Rimini Protokoll is one of the most innovative companies in European theatre. In 2017, as part of the exhibition After the End of the World, they presented Win-Win, a hard-to-forget stage play about the winning and losing species in the climate crisis which made us feel insignificant in front of an aquarium of jellyfish. And last year they made another impact at Temporada Alta with Uncanny Valley, whose protagonist was a humanised robot.

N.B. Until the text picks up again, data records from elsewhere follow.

(** * ZeroMQ binding benchmark (C++): latency and throughput harnesses

    A shallow embedding of the four programs of [cpp/src]:
    [local_lat.cpp] (REP echo server), [remote_lat.cpp] (REQ round-trip
    timer), [local_thr.cpp] (PULL receiver) and [remote_thr.cpp] (PUSH
    sender), together with the properties their specification states.

    Conventions of the embedding.
    - [int] is a 32-bit two's-complement integer held in [Z]; arithmetic that
      can leave the range is wrapped with [Int32.wrap] (what mainstream
      compilers produce; the C++ standard leaves signed overflow undefined).
      [size_t] is 64 bits wide and unsigned.
    - [double] is IEEE-754 binary64, taken from [SpecFloat] with
      [prec = 53] and [emax = 1024]; every operation rounds to nearest even.
    - The ZeroMQ socket, the clock and the standard streams are the
      environment: each call consults an oracle for its outcome and is
      recorded in a log, most recent event first. A receive or a send
      yields a value, yields nothing ([EAGAIN]) or throws [zmq::error_t],
      as cppzmq has it.
    - The clock ticks in nanoseconds; its readings and their differences fit
      64 bits. Memory suffices for every buffer up to [max_size ()].
    - [std::atoi] follows glibc: [(int) strtol (s, NULL, 10)]. *)

From Stdlib Require Import ZArith List String Ascii Bool Lia.
From Stdlib Require Import Floats.SpecFloat.
Import ListNotations.
Local Open Scope string_scope.
Local Open Scope list_scope.
Local Open Scope Z_scope.

(** ** Machine integers *)

Module Int32.
Definition min_signed : Z := - 2 ^ 31.
Definition max_signed : Z := 2 ^ 31 - 1.
(** Reduction of a mathematical integer to the [int] that holds it. *)
Definition wrap (z : Z) : Z := (z + 2 ^ 31) mod 2 ^ 32 - 2 ^ 31.
End Int32.

Module Int64.
Definition min_signed : Z := - 2 ^ 63.
Definition max_signed : Z := 2 ^ 63 - 1.
(** [strtol] saturates at the ends of [long]. *)
Definition clamp (z : Z) : Z := Z.max min_signed (Z.min max_signed z).
End Int64.
Lemma step_oneAtATime (apiKey : option string) (e : Event) (c c' : Session) :
  oneAtATime c -> step apiKey e c = Some c' -> oneAtATime c'.
Proof.
  unfold oneAtATime. destruct e as [v| | | |r]; simpl.
  - intros H [= <-]. exact H.
  - intros H [= <-]. exact H.
  - intros H [= <-]. exact H.
  - unfold handleSend. intros [[Hf Ht]|(p & Hf & Ht)]; rewrite Ht.
    + rewrite orb_false_r.
      destruct (negb (Js.truthyStr (Js.trim (input (state c))))).
      * intros [= <-]. now left.
      * destruct (negb (Js.truthy apiKey)); intros [= <-]; simpl.
        -- now left.
        -- right. rewrite Hf. now eexists.
    + rewrite orb_true_r. intros [= <-]. right. now exists p.
  - intros [[Hf Ht]|(p & Hf & Ht)]; rewrite Hf; [discriminate|].
    intros [= <-]. left. split; [reflexivity|]. now destruct r.
Qed.

Lemma run_oneAtATime (apiKey : option string) (es : list Event) (c c' : Session) :
  oneAtATime c -> run apiKey es c = Some c' -> oneAtATime c'.
Proof.
  revert c; induction es as [|e es IH]; simpl; intros c Hc.
  - now intros [= <-].
  - destruct (step apiKey e c) as [c1|] eqn:E; [|discriminate].
    apply IH. exact (step_oneAtATime _ _ _ _ Hc E).
Qed.
(** X14: for a message that is not empty and not flagged, when the call
    of the model raises, or returns the empty text, the handler answers
    with status 200, the fallback text, is_crisis false, no resources and
    success true; [generate_response] returns the fallback text and raises
    nothing. *)
Theorem X14_fallback_on_failure (model : Model) (req : request)
        (d : list (string * pyval)) (s : string) :
  is_json req = true ->
  get_json req = Ok (PDict d) ->
  items_get d "message" = Some (PStr s) ->
  PyStr.is_empty (PyStr.strip s) = false ->
  is_crisis_message (PyStr.strip s) = false ->
  ((exists e, model (THERAPY_CONTEXT ++ make_prompt (PyStr.strip s))
                    the_generation_config = Raise e) \/
   model (THERAPY_CONTEXT ++ make_prompt (PyStr.strip s))
         the_generation_config = Ok "") ->
  outcome (generate_response model (PyStr.strip s)) =
    Ok "I'm having trouble responding. Could you rephrase that or try again later?" /\
  outcome (chat model req) =
    Ok {| status := 200;
          body := [ ("response", PStr "I'm having trouble responding. Could you rephrase that or try again later?");
                    ("is_crisis", PBool false);
                    ("resources", PList []);
                    ("success", PBool true) ] |}.
Proof.
  intros Hj Hg Hm Hne Hc Hfail.
  pose proof (generate_response_plain model _ Hc) as Hgen. cbv zeta in Hgen.
  assert (Hfb : exists t, generate_response model (PyStr.strip s)
                          = (t, Ok fallback_text)).
  { destruct Hfail as [[e He] | He]; rewrite He in Hgen; simpl in Hgen; eauto. }
  destruct Hfb as [t Ht].
  pose proof (chat_body_message model req d s Hj Hg Hm) as Hb.
  rewrite Hne, (respond_plain model _ t fallback_text Hc Ht) in Hb.
  rewrite (chat_of_body_ok _ _ _ _ Hb), Ht.
  split; reflexivity.
Qed.

(** X14 at "hello": with a model whose call raises, and with a model that
    answers with the empty text. *)
Lemma X14_witness :
  (outcome (generate_response failing_model (PyStr.strip "hello")) =
     Ok "I'm having trouble responding. Could you rephrase that or try again later?" /\
   outcome (chat failing_model (message_request "hello")) =
     Ok {| status := 200;
           body := [ ("response", PStr "I'm having trouble responding. Could you rephrase that or try again later?");
                     ("is_crisis", PBool false);
                     ("resources", PList []);
                     ("success", PBool true) ] |}) /\
  outcome (chat empty_model (message_request "hello")) =
    Ok (full_reply fallback_text false []).
Proof.
  split.
  - apply (X14_fallback_on_failure failing_model (message_request "hello")
             [("message", PStr "hello")] "hello");
      try reflexivity.
    left. eexists. reflexivity.
  - apply (X14_fallback_on_failure empty_model (message_request "hello")
             [("message", PStr "hello")] "hello");
      try reflexivity.
    right. reflexivity.
Defined.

Now they are back with a world premiere, produced by the CCCB itself, about the different ways of living (and surviving and coexisting) in the city, which will be open until 19 September and is part of the Grec. "Barcelona has missed so much from this company that we'll have to make up for it quickly", acknowledges festival director Cesc Casadesús.
"When was the last time you broke the law?" "How many people in your city do you know?" "Does capitalism work for you?" With these and other questions in the air, the visitor will enter a journey through different scenarios where we will learn the story of Enric Tello, professor of economic and environmental history who, in a public square, will reflect on water as a human right - "water and money should not go together", he says when someone throws a coin into the fountain - and the future of cities - "if everyone leaves the cities, who will be left? Those who can't leave?"; Miguel, a consultant for a digital food delivery platform, speaks from the airport bar of a world in which the gig economy will make it possible for no one to move.
A ticket to the future will take us to the dormitory of a homeless shelter where Siham explains that "on the street you always have to sleep with one eye open"; Leyla, a girl from the Raval, wonders "why adults have built such dangerous cities where their own children can't walk alone"; Calamanda, between games on a tennis court, invites us to her office overlooking the city; Christian, a prison officer moonlighting in a funeral parlour, says that after all, a prison is a mini-city with all the services; and Camila recounts her journey from graphic designer to marijuana grower in her home in order to be with her five-year-old son.
We see them through the screens, and we also see those who have been there before us, thanks to a complex technology that makes it possible for some visitors, armed with headphones and a tablet, to represent the different characters. "We are coming out of a period of isolation and a crisis that has made us see others as dangerous. I hope the piece will make people realise that listening to people outside our immediate circles is an important part of the utopia that cities can represent," says Stefan Kaegi, one of the members of the collective together with Helgard Haug and Daniel Wetzel.